Demands for increased wireline data throughput necessitate multi-GHz clock sources of ever-greater fifidelity. At the same time, there has been resolute industry pressure for process geometry size reduction, digital circuit implementation and modularization to fulfill the objectives of development cost reduction, scalability, increased functionality and decreased power dissipation. In aid of these objectives, this work demonstrates a digital bang-bang phase-locked loop that develops the 14-GHz clock for a 56-Gb/s PAM-4 transceiver. This low jitter clock source is realized using an LC-based digitally-controlled oscillator having a frequency tuning range of 14 % and worst case resolution of 2.0 MHz/LSB. The major digital functions of the band-bang phase-locked loop are consolidated in a single, fully-synthesized digital signal processing unit operated at 3.5 GHz or 10x the reference clock frequency. Limit cycles are minimized, without the aid of a multi- bit time-to-digital-converter, through substantial reduction of loop latency using a look-ahead digital loop fifilter. Various design techniques exploiting an advanced 7-nm FinFET technology are discussed including noise reduction, frequency resolution and tank Q-enhancement. Additionally, methods of accurately modelling a digitally-controlled oscillator and linear loop analysis of the bang-bang phase-locked loop are demonstrated. Closed-loop phase noise performance is accurately predicted using an industry-standard digital event-driven simulator with dramatically reduced computation effort compared to analogue or mixed-mode simulations.

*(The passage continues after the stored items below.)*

Lemma round_half_even_zero (q : Q) : (q == 0)%Q → Float.round_half_even q = 0.
Proof.
  intros H. unfold Float.round_half_even.
  rewrite (Qfloor_comp q 0 H). change (Qfloor 0) with 0.
  assert (Hc : (q - inject_Z 0 ?= 1 # 2)%Q = Lt).
  { apply Qlt_alt. setoid_rewrite H. reflexivity. }
  by rewrite Hc.
Qed.

Lemma round_zero (n : nat) : Float.round (Fin 0) n = Fin 0.
Proof.
  unfold Float.round. apply fin_zero.
  rewrite round_half_even_zero by ring. reflexivity.
Qed.

(** Dividing zero by a number that is neither zero nor missing gives zero. *)
Lemma div_zero_l (a : Q) (y : float) :
  (a == 0)%Q → Float.isnan y = false → Float.eqb y (Fin 0) = false →
  Float.div (Fin a) y = Fin 0.
Proof.
  intros Ha Hnan Hz. destruct y as [b| |s]; simpl in *; try done.
  destruct (Float.Qis_zero b) eqn:Hb.
  - apply Qis_zero_spec in Hb.
    assert (Qeq_bool b 0 = true) by by apply Qeq_bool_iff.
    congruence.
  - apply fin_zero. rewrite Ha. unfold Qdiv. ring.
Qed.

Lemma mul_zero_l (a b : Q) :
  (a == 0)%Q → Float.mul (Fin a) (Fin b) = Fin 0.
Proof. intros Ha. simpl. apply fin_zero. rewrite Ha. ring. Qed.

(** ** Rounding as numpy does *)

Lemma round_half_even_comp (x y : Q) :
  (x == y)%Q → Float.round_half_even x = Float.round_half_even y.
Proof.
  intros H. unfold Float.round_half_even.
  rewrite (Qfloor_comp x y H).
  assert (E : (x - inject_Z (Qfloor y) == y - inject_Z (Qfloor y))%Q)
    by (by rewrite H).
  by rewrite (Qcompare_comp _ _ E (1 # 2) (1 # 2) (Qeq_refl _)).
Qed.

(** On exact values, multiplying by a power of ten, rounding to the
    nearest integer and dividing again is rounding to that many
    decimals. *)
Lemma np_round_float (f : float) (n : nat) :
  np_round (VFloat f) n = Ok (VFloat (Float.round f n)).
Proof.
  unfold np_round. do 2 f_equal.
  assert (Hp : Float.Qis_zero (inject_Z (10 ^ Z.of_nat n)) = false).
  { unfold Float.Qis_zero. simpl. apply Z.eqb_neq.
    apply Z.pow_nonzero; lia. }
  assert (Hs : Float.Qsign_neg (inject_Z (10 ^ Z.of_nat n)) = false).
  { unfold Float.Qsign_neg. simpl. apply Z.ltb_ge.
    apply Z.pow_nonneg. lia. }
  destruct f as [q| |b]; unfold Float.of_Z; cbn [Float.mul Float.rint].
  - unfold Float.round, Float.div, Float.fin. rewrite Hp.
    f_equal. apply Qred_complete.
    rewrite Qred_correct.
    by rewrite (round_half_even_comp _ _ (Qred_correct _)).
  - done.
  - rewrite Hp, Hs. cbn [Float.rint Float.div]. rewrite Hs.
    by destruct b.
Qed.

Section Coverage.
Import DataProcessor.

Lemma calculate_coverage_guard (n d : value) :
  py_eq d (VInt 0) = true ∨ isna d = true →
  calculate_coverage n d = Ok (VInt 0).
Proof.
  intros H. unfold calculate_coverage.
  destruct (py_eq d (VInt 0)); [done|]. destruct H as [? | ->]; done.
Qed.

Lemma calculate_coverage_ratio (n d : value) :
  py_eq d (VInt 0) = false → isna d = false →
  calculate_coverage n d
  = (q ← py_truediv n d; p ← py_mul q (VInt 100); py_round p 2).
Proof. intros H1 H2. unfold calculate_coverage. by rewrite H1, H2. Qed.

Lemma calculate_coverage_numbers (n d : value) (x y : float) :
  as_float n = Some x → as_float d = Some y →
  py_eq d (VInt 0) = false → isna d = false →
  calculate_coverage n d
  = Ok (VFloat (Float.round (Float.mul (Float.div x y) (Float.of_Z 100)) 2)).
Proof.
  intros Hn Hd H1 H2. rewrite calculate_coverage_ratio by done.
  unfold py_truediv, is_zero. rewrite Hn, Hd, H1. reflexivity.
Qed.

Lemma zero_number (n : value) :
  py_eq n (VInt 0) = true → ∃ a, as_float n = Some (Fin a) ∧ (a == 0)%Q.
Proof.
  destruct n as [|z|[a| |s]|s]; simpl; try done.
  - intros ->%Z.eqb_eq. by exists (inject_Z 0).
  - intros H%Qeq_bool_iff. by exists a.
Qed.

Lemma positive_number (d : value) :
  py_gt0 d = Ok true →
  ∃ y, as_float d = Some y ∧ Float.isnan y = false
       ∧ Float.eqb y (Fin 0) = false
       ∧ py_eq d (VInt 0) = false ∧ isna d = false.
Proof.
  destruct d as [|z|[b| |s]|s]; simpl; try done.
  - intros [= H%Z.ltb_lt]. exists (Float.of_Z z). repeat split; try done.
    + simpl. apply not_true_is_false. intros E%Qeq_bool_iff.
      unfold Qeq in E. simpl in E. lia.
    + apply Z.eqb_neq. lia.
  - unfold Float.ltb. simpl. intros [= H].
    apply andb_true_iff in H as [_ H]. apply negb_true_iff in H.
    assert (Hb : Qeq_bool b 0 = false).
    { apply not_true_is_false. intros E%Qeq_bool_iff.
      apply not_true_iff_false in H. apply H. apply Qeq_bool_iff.
      by symmetry. }
    exists (Fin b). repeat split; try done.
  - unfold Float.ltb. destruct s; simpl; [done|]. intros _.
    exists (Inf false). by repeat split.
Qed.

Lemma calculate_coverage_zero_numerator (n d : value) :
  py_eq n (VInt 0) = true → py_gt0 d = Ok true →
  calculate_coverage n d = Ok (VFloat (Fin 0)).
Proof.
  intros (a & Hn & Ha)%zero_number
    (y & Hd & Hnan & Hz & H0 & Hna)%positive_number.
  rewrite (calculate_coverage_numbers n d (Fin a) y) by done.
  rewrite div_zero_l by done. unfold Float.of_Z.
  rewrite mul_zero_l by reflexivity. by rewrite round_zero.
Qed.
End Coverage.

(** C1, as the code has it.  [calculate_coverage] returns the integer 0
    when its denominator equals zero or is missing ([None] or NaN), whatever
    the numerator; for numbers with any other denominator, negative ones
    included, it returns [round(numerator / denominator * 100, 2)].  So
    [calculate_coverage(n, 0)] is 0 for every [n],
    [calculate_coverage(0, d) == 0] for every number [d > 0], and
    [calculate_coverage(50, 200)] is 25.0. *)
Theorem calculate_coverage_spec :
  (∀ n d : value,
     py_eq d (VInt 0) = true ∨ isna d = true →
     DataProcessor.calculate_coverage n d = Ok (VInt 0))
  ∧ (∀ (n d : value) (x y : float),
       as_float n = Some x → as_float d = Some y →
       py_eq d (VInt 0) = false → isna d = false →
       DataProcessor.calculate_coverage n d
       = Ok (VFloat (Float.round
                       (Float.mul (Float.div x y) (Float.of_Z 100)) 2)))
  ∧ (∀ n : value, DataProcessor.calculate_coverage n (VInt 0) = Ok (VInt 0))
  ∧ (∀ n d : value,
       py_eq n (VInt 0) = true → py_gt0 d = Ok true →
       ∃ r, DataProcessor.calculate_coverage n d = Ok r
            ∧ py_eq r (VInt 0) = true)
  ∧ DataProcessor.calculate_coverage (VInt 50) (VInt 200)
    = Ok (VFloat (Fin 25)).
Proof.
  split; [exact calculate_coverage_guard|].
  split; [exact calculate_coverage_numbers|].
  split; [intros n; apply calculate_coverage_guard; by left|].
  split; [|reflexivity].
  intros n d Hn Hd. exists (VFloat (Fin 0)).
  split; [by apply calculate_coverage_zero_numerator | reflexivity].
Qed.

Lemma calculate_coverage_spec_witness :
  DataProcessor.calculate_coverage (VStr "x") (VFloat NaN) = Ok (VInt 0)
  ∧ DataProcessor.calculate_coverage (VInt (-3)) (VInt (-4))
    = Ok (VFloat (Fin 75))
  ∧ ∃ r, DataProcessor.calculate_coverage (VFloat (Fin 0)) (VInt 8) = Ok r
         ∧ py_eq r (VInt 0) = true.
Proof.
  destruct calculate_coverage_spec as (H1 & H2 & _ & H4 & _).
  split; [apply H1; right; reflexivity|].
  split; [apply (H2 _ _ (Float.of_Z (-3)) (Float.of_Z (-4))); reflexivity|].
  apply H4; reflexivity.
Defined.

Here, a method of faithfully calculating various noise profiles for digitally-controlled and reference oscillators is exploited. The measured RMS random jitter of the BBPLL, integrated from 1 kHz to 100 MHz, is 143 fs and shows limit-cycle free operation resulting in minimal spurious tone activity in the frequency spectrum. The BBPLL consumes 40 mW of power, while the DCO consumes 14.8 mW of this total. The RMS jitter demonstrated in this thesis is consistent or better than analogue charge-pump PLLs of comparable frequency and significantly better than the reported BBPLLs at very competitive area and power dissipation.